[[ GIVEN DATA open ]]
(* ===== verification/RwLock.v ===== *)
(** * The wait-die reader-writer lock of the transactions package

    Models [packages/transactions/src/reader-writer-lock.ts]: the class
    [ReaderWriterLock] with its holders (a JavaScript Map keyed by transaction
    id), its queue of waiters and the promises it hands out. A promise is its
    number; settling it and arming or clearing its timer are events. *)
From Stdlib Require Import String.
From stdpp Require Import prelude gmap strings list sorting.
From S2P Require Import Prelude.
Open Scope Z_scope.

(** ** Data *)

Inductive LockMode := Read | Write.
#[export] Instance LockMode_eq_dec : EqDecision LockMode.
Proof. solve_decision. Defined.

Record Holder := mkHolder {
  h_transactionId : string;
  h_priority : Z;
  h_mode : LockMode }.

(** [isOlder]: strict wait-die priority, lower timestamp first, ties broken by id. *)
Definition isOlder (pa : Z) (ta : string) (pb : Z) (tb : string) : bool :=
  if decide (pa ≠ pb) then bool_decide (pa < pb) else str_ltb ta tb.

(** A queued request. [w_promise] is the promise of its [resolve]/[reject]
    pair; [w_timer] is the delay of its armed deadline timer, if any. *)
Record Waiter := mkWaiter {
  w_transactionId : string;
  w_priority : Z;
  w_mode : LockMode;
  w_promise : nat;
  w_timer : option Z }.

#[export] Instance Waiter_eq_dec : EqDecision Waiter.
Proof. solve_decision. Defined.

Definition waiter_older (a b : Waiter) : bool :=
  isOlder (w_priority a) (w_transactionId a) (w_priority b) (w_transactionId b).

Inductive LockError :=
  | TransactionAbortedError (transactionId : string) (reason : string)
  | TransactionLockUpgradeError (transactionId : string).

Inductive Event :=
  | EResolve (promise : nat)
  | EReject (promise : nat) (err : LockError)
  | ESetTimer (promise : nat) (ms : Z)
  | EClearTimer (promise : nat).

(** The lock. [next_promise] numbers the promises created so far. *)
Record ReaderWriterLock := mkLock {
  holders : gmap string Holder;
  waiters : list Waiter;
  next_promise : nat }.

Definition new_lock : ReaderWriterLock := mkLock ∅ [] 0%nat.

(** ** Operations *)

(** [conflictingHolders]: the holders, the requester's own hold apart, that a
    request of this mode conflicts with. *)
Definition conflicts (transactionId : string) (mode : LockMode) (kv : string * Holder) : Prop :=
  kv.1 ≠ transactionId ∧ (mode = Write ∨ h_mode kv.2 = Write).
#[export] Instance conflicts_dec t m kv : Decision (conflicts t m kv).
Proof. unfold conflicts. apply _. Defined.
Lemma match_uuid_lower shape s : match_uuid shape (toLowerCase s) = match_uuid shape s.
Proof.
  revert shape; induction s as [|c s IH]; intros [|hex shape]; simpl; try done.
  destruct (to_lower_char_uuid c) as (_ & -> & ->). by rewrite IH.
Qed.

Lemma toLowerCase_idemp s : toLowerCase (toLowerCase s) = toLowerCase s.
Proof.
  induction s as [|c s IH]; simpl; [done|].
  destruct (to_lower_char_uuid c) as (-> & _). by rewrite IH.
Qed.

(** Guids the code can construct: [parse] and [randomUUID] give lower case. *)
Definition wf_guid (g : Guid) : Prop := Guid_parse (guid_value g) = Some g.

Lemma Guid_parse_wf s g : Guid_parse s = Some g → wf_guid g.
Proof.
  unfold wf_guid, Guid_parse. destruct (match_uuid uuid_shape s) eqn:E; [|done].
  intros [= <-]. cbn [guid_value]. by rewrite match_uuid_lower, E, toLowerCase_idemp.
Qed.

Lemma wf_guid_no_plus g :
  wf_guid g → forall_chars (λ d, negb (bool_decide (d = "+"%char))) (guid_value g) = true.
Proof.
  unfold wf_guid, Guid_parse. destruct (match_uuid _ _) eqn:E; [|done]. intros _.
  eapply forall_chars_impl; [|by eapply match_uuid_chars]. simpl.
  intros c Hc. apply negb_true_iff, bool_decide_eq_false. intros ->. by vm_compute in Hc.
Qed.

Lemma bigint_no_plus z :
  forall_chars (λ d, negb (bool_decide (d = "+"%char))) (bigint_toString z) = true.
Proof.
  eapply forall_chars_impl; [|apply bigint_toString_chars].
  intros c Hc. apply negb_true_iff, bool_decide_eq_false. intros ->. by vm_compute in Hc.
Qed.

(** ** Round trips of keys and grain ids *)

Definition wf_primary (p : Primary) : Prop :=
  match p with PGuid g => wf_guid g | PInt _ => True end.

(** Keys the code can construct. *)
Definition wf_key (k : GrainKey) : Prop :=
  match k with
  | KString _ | KInt _ => True
  | KGuid g => wf_guid g
  | KCompound p ext => wf_primary p ∧ trim ext ≠ ""%string
  end.

(** Ids whose type holds no slash. *)
Definition wf_id (id : GrainId) : Prop :=
  wf_key (grain_key id) ∧
  forall_chars (λ d, negb (bool_decide (d = "/"%char))) (grain_type id) = true.

Lemma parseKey_keyToString k : wf_key k → parseKey (keyKindOf k) (keyToString k) = Some k.
Proof.
  destruct k as [s|z|g|[g|z] ext]; simpl; intros Hk.
  - done.
  - by rewrite BigInt_toString.
  - by rewrite Hk.
  - destruct Hk as [Hg He]. rewrite split_first_app by by apply wf_guid_no_plus. simpl.
    rewrite Hg. simpl. unfold CompoundKey. by rewrite bool_decide_eq_false_2.
  - destruct Hk as [_ He]. rewrite split_first_app by apply bigint_no_plus. simpl.
    rewrite BigInt_toString. simpl. unfold CompoundKey. by rewrite bool_decide_eq_false_2.
Qed.

Lemma parseKey_wf kind s k : parseKey kind s = Some k → wf_key k ∧ keyKindOf k = kind.
Proof.
  destruct kind; simpl; intros H.
  - by simplify_eq.
  - destruct (BigInt s); simplify_eq/=; done.
  - destruct (Guid_parse s) eqn:E; simplify_eq/=. split; [by eapply Guid_parse_wf|done].
  - destruct (split_first _ s) as [[p ext]|]; simplify_eq/=.
    destruct (Guid_parse p) eqn:E; simplify_eq/=. unfold CompoundKey in H.
    case_bool_decide; simplify_eq. split; [|done]. split; [by eapply Guid_parse_wf|done].
  - destruct (split_first _ s) as [[p ext]|]; simplify_eq/=.
    destruct (BigInt p) eqn:E; simplify_eq/=. unfold CompoundKey in H.
    case_bool_decide; simplify_eq. done.
Qed.

Lemma GrainId_roundtrip id :
  wf_id id → GrainId_parse (GrainId_toString id) (keyKind id) = Some id.
Proof.
  destruct id as [type key]. intros [Hk Ht]. simpl in *. unfold GrainId_parse, GrainId_toString.
  simpl. rewrite split_first_app by done. simpl. unfold keyKind. simpl.
  by rewrite parseKey_keyToString.
Qed.

Lemma GrainId_equals_iff a b : wf_id a → wf_id b → GrainId_equals a b = true ↔ a = b.
Proof.
  intros Ha Hb. unfold GrainId_equals. rewrite andb_true_iff, !bool_decide_eq_true. split.
  - intros [Hk Hs]. apply GrainId_roundtrip in Ha, Hb. rewrite Hk, Hs in Ha. congruence.
  - by intros ->.
Qed.

Lemma SiloAddress_equals_iff a b : SiloAddress_equals a b = true ↔ a = b.
Proof.
  unfold SiloAddress_equals. rewrite !andb_true_iff, !bool_decide_eq_true.
  destruct a, b; simpl. split; [by intros [[-> ->] ->]|by intros [= -> -> ->]].
Qed.

Lemma SiloAddress_compare_lt_iff a b :
  SiloAddress_compare a b < 0 ↔
    str_ltb (podName a) (podName b) = true ∨
    (podName a = podName b ∧ (str_ltb (podUid a) (podUid b) = true ∨
     (podUid a = podUid b ∧ str_ltb (endpoint a) (endpoint b) = true))).
Proof.
  unfold SiloAddress_compare. destruct a as [a1 a2 a3], b as [b1 b2 b3]; simpl.
  assert (Hsign : ∀ x : bool, (if x then -1 else 1) < 0 ↔ x = true) by (intros []; lia).
  destruct (decide (a1 = b1)) as [->|H1];
    [rewrite decide_False by tauto|rewrite decide_True, Hsign by done; tauto].
  destruct (decide (a2 = b2)) as [->|H2];
    [rewrite decide_False by tauto|rewrite decide_True, Hsign, str_ltb_irrefl by done;
     intuition congruence].
  rewrite !str_ltb_irrefl. destruct (decide (a3 = b3)) as [->|H3];
    [rewrite decide_False by tauto|rewrite decide_True, Hsign by done; intuition congruence].
  rewrite str_ltb_irrefl. intuition (congruence || lia).
Qed.

Lemma SiloAddress_compare_opp a b : SiloAddress_compare a b = - SiloAddress_compare b a.
Proof.
  unfold SiloAddress_compare.
  repeat case_decide; try congruence; try done;
    try (rewrite str_ltb_negb by done; by destruct (str_ltb _ _)).
Qed.

Lemma SiloAddress_compare_zero a b : SiloAddress_compare a b = 0 ↔ a = b.
Proof.
  unfold SiloAddress_compare. destruct a, b; simpl.
  repeat case_decide; repeat case_match; naive_solver.
Qed.

Lemma SiloAddress_compare_trans a b c :
  SiloAddress_compare a b < 0 → SiloAddress_compare b c < 0 → SiloAddress_compare a c < 0.
Proof.
  rewrite !SiloAddress_compare_lt_iff.
  destruct a as [a1 a2 a3], b as [b1 b2 b3], c as [c1 c2 c3]; simpl.
  intros [?|(-> & [?|(-> & ?)])] [?|(-> & [?|(-> & ?)])]; eauto 6 using str_ltb_trans.
Qed.

(** ** Properties *)

(** C5: grain identities survive the wire. For every id whose type has no
    slash and whose key the code can construct, parsing the printed form with
    the id's key kind gives the id back; and whatever [parse] accepts is such
    an id of the requested kind. *)
Theorem grain_id_roundtrip :
  (∀ id, wf_id id → GrainId_parse (GrainId_toString id) (keyKind id) = Some id) ∧
  (∀ s kind id, GrainId_parse s kind = Some id → wf_id id ∧ keyKind id = kind).
Proof.
  split; [apply GrainId_roundtrip|]. intros s kind id. unfold GrainId_parse.
  destruct (split_first _ s) as [[type key]|] eqn:Es; simpl; [|done].
  destruct (parseKey kind key) as [k|] eqn:Ek; simpl; [|done]. intros [= <-].
  apply parseKey_wf in Ek as [Hk Hkind]. apply split_first_Some in Es as [_ Ht]. done.
Qed.

(** [GrainId.equals] decides identity. Comparing key kinds and printed
    forms identifies exactly the equal ids, and equal ids hash alike. *)
Theorem grain_id_equals_decides a b :
  wf_id a → wf_id b →
  (GrainId_equals a b = true ↔ a = b) ∧
  (GrainId_equals a b = true → getUniformHashCode a = getUniformHashCode b).
Proof.
  intros Ha Hb. split; [by apply GrainId_equals_iff|].
  intros H. apply GrainId_equals_iff in H; [by subst|done..].
Qed.

Definition id_a : GrainId := mkGrainId "Counter" (KCompound (PInt (-7)) "a+b").
Lemma grain_id_equals_decides_witness :
  wf_id id_a ∧ (GrainId_equals id_a id_a = true ↔ id_a = id_a) ∧
  (GrainId_equals id_a id_a = true → getUniformHashCode id_a = getUniformHashCode id_a).
Proof.
  assert (H : wf_id id_a) by (by vm_compute).
  split; [exact H|]. exact (grain_id_equals_decides id_a id_a H H).
Defined.

(** [SiloAddress.compare] is a total order compatible with [equals]: it
    is antisymmetric in sign, transitive, and zero exactly on equal addresses. *)
Theorem silo_compare_total_order a b c :
  SiloAddress_compare a b = - SiloAddress_compare b a ∧
  (SiloAddress_compare a b = 0 ↔ SiloAddress_equals a b = true) ∧
  (SiloAddress_compare a b < 0 → SiloAddress_compare b c < 0 → SiloAddress_compare a c < 0).
Proof.
  rewrite SiloAddress_equals_iff.
  split_and!; [apply SiloAddress_compare_opp|apply SiloAddress_compare_zero|].
  apply SiloAddress_compare_trans.
Qed.

(** An observer id leads back to its client. For a client id with a
    string key without a plus sign, the observer id is a client and observer
    id, [clientIdOf] recovers the client and [scopeOf] the scope, whatever the
    scope contains. *)
Theorem observer_id_roundtrip key scope :
  forall_chars (λ d, negb (bool_decide (d = "+"%char))) key = true →
  ∃ o, observerId (clientId key) scope = Some o ∧
    isClient o = true ∧ isObserverGrainId o = true ∧
    isObserverGrainId (clientId key) = false ∧
    clientIdOf o = Some (clientId key) ∧ scopeOf o = Some scope.
Proof.
  intros Hkey. eexists. split; [reflexivity|].
  assert (Hs := split_first_app "+" key scope Hkey).
  assert (Hno : split_first "+" key = None).
  { clear scope Hs. induction key as [|c key IH]; simpl in *; [done|].
    apply andb_true_iff in Hkey as [Hc%negb_true_iff%bool_decide_eq_false Hk].
    by rewrite decide_False, IH. }
  unfold isObserverGrainId, clientIdOf, scopeOf, clientKeyOf, clientId. simpl.
  change (key +:+ "+" +:+ scope)%string with (key +:+ String "+" scope)%string.
  rewrite Hs, Hno. by split_and!.
Qed.

Lemma observer_id_roundtrip_witness :
  ∃ o, observerId (clientId "c1") "s+t" = Some o ∧
    isClient o = true ∧ isObserverGrainId o = true ∧
    isObserverGrainId (clientId "c1") = false ∧
    clientIdOf o = Some (clientId "c1") ∧ scopeOf o = Some "s+t".
Proof. exact (observer_id_roundtrip "c1" "s+t" eq_refl). Defined.

Lemma stableHash32_bound s : 0 ≤ stableHash32 s < 2 ^ 32.
Proof. unfold stableHash32, w32. apply Z.mod_pos_bound. lia. Qed.

(** A type with a slash makes distinct ids print alike. *)
Lemma slash_in_type_collides :
  GrainId_equals (mkGrainId "a/b" (KString "c")) (mkGrainId "a" (KString "b/c")) = true.
Proof. reflexivity. Qed.

Example stableHash32_sample : stableHash32 "silo-0#1" = 2019737202.
Proof. vm_compute. reflexivity. Qed.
[[ GIVEN DATA closed ]]
== WHAT TO DO ==
Which lines above contain the word "Record"? Copy all of them.

== RESULT OF THE TASK ==
Record Holder := mkHolder {
Record Waiter := mkWaiter {
Record ReaderWriterLock := mkLock {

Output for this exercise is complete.